Nonheme iron complexes bearing tetradentate N-atom-donor ligands with cis labile sites show great promise for chemoselective aliphatic C-H hydroxylation. However, several challenges still limit their widespread application. We report a mechanism-guided development of a peroxidase mimicking iron complex based on the bTAML macrocyclic ligand framework (Fe-bTAML: biuret-modified tetraamido macrocyclic ligand) as a catalyst to perform selective oxidation of unactivated 3 degrees bonds with unprecedented regioselectivity (3 degrees:2 degrees of 110:1 for adamantane oxidation), high stereo retention (99%), and turnover numbers (TONs) up to 300 using mCPBA as the oxidant.
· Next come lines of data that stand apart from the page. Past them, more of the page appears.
(** * mesh3d: data handlers, outlier filters and the reconstruction pipeline

    A shallow embedding of
    - [mesh3d/tools/handlers.py]      (classes [PointCloud] and [Mesh]),
    - [mesh_3d/core/filter.py]        (outlier filters),
    - [mesh3d/mesh3d_reconstruct.py]  (functions [run] and [main]),
    followed by the properties established about them.

    Conventions.  A Python call that may raise is a value of [outcome]; code
    that logs, prints or touches the disk threads a world through the monad
    [M], whose world survives an exception (what was written before a raise
    stays written).  A finite float64 is a rational number; the non finite
    results a numpy division can produce are separate constructors of
    [numpy.float64]. *)

From Stdlib Require Import String Ascii List ZArith QArith Qminmax Bool Lia Lqa.
From Stdlib Require Import DecimalString.
From Stdlib Require Decimal DecimalNat.
Import ListNotations.
Local Open Scope string_scope.
Local Open Scope list_scope.

(* ================================================================== *)
(** * Python exceptions *)

Inductive PyError : Type :=
| ValueError (msg : string)
| TypeError (msg : string)
| KeyError (key : string)
| RuntimeError (msg : string)
| ZeroDivisionError (msg : string)
| NotImplementedError
| ExternalError (msg : string).

Inductive outcome (A : Type) : Type :=
| Ok (a : A)
| Raise (e : PyError).

Arguments Ok {A} a.
Arguments Raise {A} e.

Definition obind {A B : Type} (x : outcome A) (f : A -> outcome B) : outcome B :=
  match x with
  | Ok a => f a
  | Raise e => Raise e
  end.

Definition raised {A : Type} (x : outcome A) : Prop :=
  exists e, x = Raise e.

Declare Scope py_scope.
Delimit Scope py_scope with py.
Notation "'let?' x ':=' c 'in' k" := (obind c (fun x => k))
  (at level 10, x pattern, c at level 100, k at level 200) : py_scope.
Local Open Scope py_scope.

(** [None[...]]: subscripting an unassigned attribute. *)
Definition NoneType_not_subscriptable : PyError :=
  TypeError "'NoneType' object is not subscriptable".

(* ================================================================== *)
(** * numpy.ndarray, two-dimensional *)

(** An array of shape [(length ndarray_rows, ndarray_ncols)]; the number of
    columns is kept apart because an array may have no row. *)
Record ndarray : Type := mk_ndarray {
  ndarray_ncols : nat;
  ndarray_rows : list (list Q)
}.

(** [a.shape]. *)
Definition ndarray_shape (a : ndarray) : nat * nat :=
  (length (ndarray_rows a), ndarray_ncols a).

(** Every row has [ndarray_ncols] cells. *)
Definition ndarray_wf (a : ndarray) : Prop :=
  Forall (fun r => length r = ndarray_ncols a) (ndarray_rows a).

(** [a[:, i]]. *)
Definition ndarray_column (a : ndarray) (i : nat) : list Q :=
  map (fun r => nth i r 0%Q) (ndarray_rows a).

(* ================================================================== *)
(** * pandas.DataFrame *)

Module pandas.

(** A frame is its column labels and its rows; a row is its index label and
    its cells, aligned with the column labels. *)
Record DataFrame : Type := mkDataFrame {
  columns : list string;
  rows : list (Z * list Q)
}.

(** [c in df]: membership among the column labels. *)
Definition contains (df : DataFrame) (c : string) : bool :=
  existsb (String.eqb c) (columns df).

(** [df.head()]: the first five rows, same columns. *)
Definition head (df : DataFrame) : DataFrame :=
  mkDataFrame (columns df) (firstn 5 (rows df)).

(** [df.shape]. *)
Definition shape (df : DataFrame) : nat * nat :=
  (length (rows df), length (columns df)).

(** [df.empty]: true when any axis has length 0. *)
Definition empty (df : DataFrame) : bool :=
  (fst (shape df) =? 0)%nat || (snd (shape df) =? 0)%nat.

Fixpoint position (c : string) (cols : list string) : option nat :=
  match cols with
  | [] => None
  | c' :: cols' =>
      if String.eqb c c' then Some 0%nat
      else option_map S (position c cols')
  end.

(** [df[c].to_numpy()]: one column, [KeyError] when absent. *)
Definition column (df : DataFrame) (c : string) : outcome (list Q) :=
  match position c (columns df) with
  | Some p => Ok (map (fun r => nth p (snd r) 0%Q) (rows df))
  | None => Raise (KeyError c)
  end.

Fixpoint positions (names cols : list string) : outcome (list nat) :=
  match names with
  | [] => Ok []
  | c :: names' =>
      match position c cols with
      | Some p => let? ps := positions names' cols in Ok (p :: ps)
      | None => Raise (KeyError c)
      end
  end.

(** [df[[c1, ..., cn]]]: the sub-frame of these columns, in this order;
    [KeyError] when one of them is absent. *)
Definition select (df : DataFrame) (names : list string) : outcome DataFrame :=
  let? ps := positions names (columns df) in
  Ok (mkDataFrame names
        (map (fun r => (fst r, map (fun p => nth p (snd r) 0%Q) ps)) (rows df))).

(** [df.to_numpy()]. *)
Definition to_numpy (df : DataFrame) : list (list Q) :=
  map snd (rows df).

Fixpoint loc_rows (rs : list (Z * list Q)) (labels : list Z)
  : outcome (list (Z * list Q)) :=
  match labels with
  | [] => Ok []
  | l :: labels' =>
      match filter (fun r => Z.eqb (fst r) l) rs with
      | [] => Raise (KeyError "index label")
      | hit => let? rest := loc_rows rs labels' in Ok (hit ++ rest)
      end
  end.

(** [df.loc[labels]]: the rows carrying these index labels, in the order of
    [labels]; [KeyError] when a label is not in the index. *)
Definition loc (df : DataFrame) (labels : list Z) : outcome DataFrame :=
  let? rs := loc_rows (rows df) labels in
  Ok (mkDataFrame (columns df) rs).

(** [df.index.values[positions]]: the labels at these positions. *)
Fixpoint labels_at (rs : list (Z * list Q)) (ps : list nat) : outcome (list Z) :=
  match ps with
  | [] => Ok []
  | p :: ps' =>
      match nth_error rs p with
      | Some r => let? ls := labels_at rs ps' in Ok (fst r :: ls)
      | None => Raise (ExternalError "IndexError")
      end
  end.

(** [df.drop(index=labels)]: every row whose label is listed goes. *)
Definition drop (df : DataFrame) (labels : list Z) : DataFrame :=
  mkDataFrame (columns df)
    (filter (fun r => negb (existsb (Z.eqb (fst r)) labels)) (rows df)).

(** [pd.RangeIndex(n)]. *)
Definition range_index (n : nat) : list Z := map Z.of_nat (seq 0 n).

(** [pd.DataFrame(data=a, columns=names)] for a 2-D array: the labels must
    be as many as the array has columns; the index is a [RangeIndex]. *)
Definition from_array (a : ndarray) (names : list string) : outcome DataFrame :=
  if (ndarray_ncols a =? length names)%nat then
    Ok (mkDataFrame names
          (combine (range_index (length (ndarray_rows a))) (ndarray_rows a)))
  else
    Raise (ValueError "Shape of passed values does not match the shape the indices imply").

Fixpoint replace_cell (p : nat) (v : Q) (cells : list Q) : list Q :=
  match p, cells with
  | _, [] => []
  | O, _ :: cells' => v :: cells'
  | S p', c :: cells' => c :: replace_cell p' v cells'
  end.

(** [df[c] = vals] for [vals] as long as the index: an existing column is
    overwritten in place, a new one is appended on the right. *)
Definition set_column (df : DataFrame) (c : string) (vals : list Q) : DataFrame :=
  match position c (columns df) with
  | Some p =>
      mkDataFrame (columns df)
        (map (fun rv => (fst (fst rv), replace_cell p (snd rv) (snd (fst rv))))
           (combine (rows df) vals))
  | None =>
      mkDataFrame (columns df ++ [c])
        (map (fun rv => (fst (fst rv), snd (fst rv) ++ [snd rv]))
           (combine (rows df) vals))
  end.

(** [df[names] = a] for a 2-D array [a]: pandas wants one column of [a] per
    name and, column by column, as many values as the index has labels.
    (A frame with an index of length 0 is re-indexed by pandas instead of
    refused; [Mesh.set_df_uvs], the one caller embedded here, compares the
    lengths itself before it assigns and never reaches that case.) *)
Definition setitem (df : DataFrame) (names : list string) (a : ndarray)
  : outcome DataFrame :=
  if negb (ndarray_ncols a =? length names)%nat then
    Raise (ValueError "Columns must be same length as key")
  else if negb (length (ndarray_rows a) =? length (rows df))%nat then
    Raise (ValueError "Length of values does not match length of index")
  else
    Ok (fold_left
          (fun acc ic => set_column acc (snd ic) (ndarray_column a (fst ic)))
          (combine (seq 0 (length names)) names) df).

(** The cells of every row are as many as the columns. *)
Definition aligned (df : DataFrame) : Prop :=
  Forall (fun r => length (snd r) = length (columns df)) (rows df).

(** [df.index]. *)
Definition index (df : DataFrame) : list Z := map fst (rows df).

End pandas.

(* ================================================================== *)
(** * numpy *)

Module numpy.

(** A float64: finite, or one of the three non finite values.  A finite
    value is carried by the rational it stands for; the rounding of a finite
    result is not modelled, its overflow is (see [rounded]). *)
Inductive float64 : Type :=
| finite (q : Q)
| nan
| inf (negative : bool).

(** The least magnitude that rounds to an infinity: half an ulp above the
    largest float64, 2^1024 - 2^970. *)
Definition overflow_threshold : Q := inject_Z (2 ^ 1024 - 2 ^ 970).

(** The float64 an operation yields when its exact result is [q]. *)
Definition rounded (q : Q) : float64 :=
  if Qle_bool overflow_threshold q then inf false
  else if Qle_bool q (- overflow_threshold) then inf true
  else finite q.

(** [np.zeros_like(a)]. *)
Definition zeros_like {A : Type} (a : list (list A)) : list (list Q) :=
  map (map (fun _ => 0%Q)) a.

(** [np.minimum] and [np.maximum] on two values: a nan wins. *)
Definition minimum (x y : float64) : float64 :=
  match x, y with
  | nan, _ => nan
  | _, nan => nan
  | inf true, _ => inf true
  | _, inf true => inf true
  | inf false, _ => y
  | _, inf false => x
  | finite a, finite b => finite (Qmin a b)
  end.

Definition maximum (x y : float64) : float64 :=
  match x, y with
  | nan, _ => nan
  | _, nan => nan
  | inf false, _ => inf false
  | _, inf false => inf false
  | inf true, _ => y
  | _, inf true => x
  | finite a, finite b => finite (Qmax a b)
  end.

(** [a.min()] and [a.max()] over the flattened array; numpy raises
    [ValueError] on a zero-size array. *)
Definition amin (a : list (list float64)) : outcome float64 :=
  match concat a with
  | [] => Raise (ValueError "zero-size array to reduction operation minimum which has no identity")
  | v :: vs => Ok (fold_left minimum vs v)
  end.

Definition amax (a : list (list float64)) : outcome float64 :=
  match concat a with
  | [] => Raise (ValueError "zero-size array to reduction operation maximum which has no identity")
  | v :: vs => Ok (fold_left maximum vs v)
  end.

(** One float64 division [x / y] of finite values: numpy warns and yields
    nan or an infinity on a zero divisor, it does not raise. *)
Definition true_divide (x y : Q) : float64 :=
  if Qeq_bool y 0 then
    (if Qeq_bool x 0 then nan else inf (Qle_bool x 0))
  else finite (x / y).

(** [x - y] on float64: the difference of two finite values may overflow. *)
Definition fsub (x y : float64) : float64 :=
  match x, y with
  | nan, _ => nan
  | _, nan => nan
  | finite a, finite b => rounded (a - b)
  | inf s, inf s' => if Bool.eqb s s' then nan else inf s
  | inf s, finite _ => inf s
  | finite _, inf s => inf (negb s)
  end.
Ligand decomposition pathways involving acid-induced demetalation were identified, and this led to the development of more robust and efficient Fe-bTAML complexes that catalyzed chemoselective C-H oxidation. Mechanistic studies, which include correlation of the product formed with the Fe-v(O)reactive intermediates generated during the reaction, indicate that the major pathway involves the cleavage of C-H bonds by Fe-v(O). When these oxidations were performed in the presence of air, the yield of the oxidized product doubled, but the stereoretention remained unchanged. On the basis of O-18 labeling and other mechanistic studies, we propose a mechanism that involves the dual activation of mCPBA and O-2 by Fe-bTAML, leading to formation of the Fe-v(O) intermediate. This high-valent iron oxo remains the active intermediate for most of the reaction, resulting in high regio- and stereoselectivity during product formation.